Y no me refiero, querido lector, que sé cuánto te duele lo que hoy estás leyendo, al centro histórico de las ciudades españolas, que es como tuvo que ser en su día, sino a las nuevas urbanizaciones del extrarradio, esas supuestamente hechas a imagen y semejanza de las zonas residenciales del Imperio, pero donde la conversión de medidas famosa no le funcionó a constructores y arquitectos.
Otra costumbre del Imperio no deja de estar relacionada con esa forma de pensar a lo grande. Os hablo del uso del automóvil por doquier. Es normal. Para ir al supermercado en algunas ciudades y sobre todo en las zonas rurales, la gente debe recorrer muchos kilómetros. Pero como toda obra humana, ese uso tiene sus corrupciones y hay quien termina utilizándolo, como ocurre también en nuestra colonia, para ir a la vuelta de la esquina.
Hablando del coche y del pensar a lo grande hay otro pensar y otro uso también muy extendido, el del pragmatismo. Esa es la razón de los automóviles con cambio automático que se estilan en el Imperio. Yo que soy, por uso y costumbre de nuestra colonia, defensor del cambio manual, aunque últimamente sobre todo del cambio manual del conductor del metro y del autobús, no dejo de sorprenderme. Quiero decir, en cualquier otro país a esto de ser prácticos se le llamaría ser vagos.
Ahondando en este asunto, he de llamaros la atención sobre una cuestión anatómica que me observó en una ocasión el sabio mexicano don Raúl Cervantes Orozco. “Se ha fijado usted, don Máximo Necio, -me dijo- que existen ciudadanos en el Imperio que tienen fofo el músculo gemelo”. Y así lo he visto, querido lector, cuán increíble parezca hay personas aquí a quienes les cuelga el músculo gemelo; quizá, quién sabe, por no haber hecho en toda su vida el esfuerzo tan siquiera de embragar.

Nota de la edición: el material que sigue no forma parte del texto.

Lemma step_wf n s o : wf_batches n s → wf_batches n (step s o).
Proof.
  intros [Hm Hs Ho]. destruct o as [m|m|m|]; simpl.
  - unfold Batch.open. repeat case_match; try by split. repeat case_decide; try by split.
    split; simpl; [done| |].
    + rewrite map_size_insert_None by by apply eq_None_not_Some. destruct Hm as [_ Hm]. lia.
    + apply map_Forall_insert_2; [|done]. split; simpl; [lia|constructor|set_solver|done].
  - unfold Batch.close. repeat case_match; try by split. split; simpl; [done| |].
    + rewrite map_size_delete. case_match; simpl; lia.
    + by apply map_Forall_delete.
  - unfold Batch.route. repeat case_match; try by split. split; simpl; [done| |].
    + rewrite map_size_insert_Some by by eexists. done.
    + apply map_Forall_insert_2; [|done]. destruct Hm as [-> _]. apply push_wf. by eapply Ho.
  - split; simpl; [done|rewrite map_size_empty; lia|apply map_Forall_empty].
Qed.

(** Whatever a server sends, at most 64 batches are open, each holds at most the
    configured number of messages and no msgid twice, and a batch is marked overflowed
    only once its buffer is full. *)
Theorem batches_bounded (max_buffered : nat) (ops : list op) :
  wf_batches max_buffered (foldl step (Batch.with_max_buffered max_buffered) ops).
Proof.
  induction ops as [|o ops IH] using rev_ind; [apply wf_batches_new|].
  rewrite foldl_app. by apply step_wf.
Qed.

Llego, agotado, al final de está crónica y mi uso y costumbre me lleva a desearos que podáis tener una semana rica en acontecimientos buenos y trascendentes para nuestra colonia, sobre todo en bodas, bautizos y operaciones de estética de nuestras celebridades, lo que seguro os hará más amena la siempre trágica Semana Santa.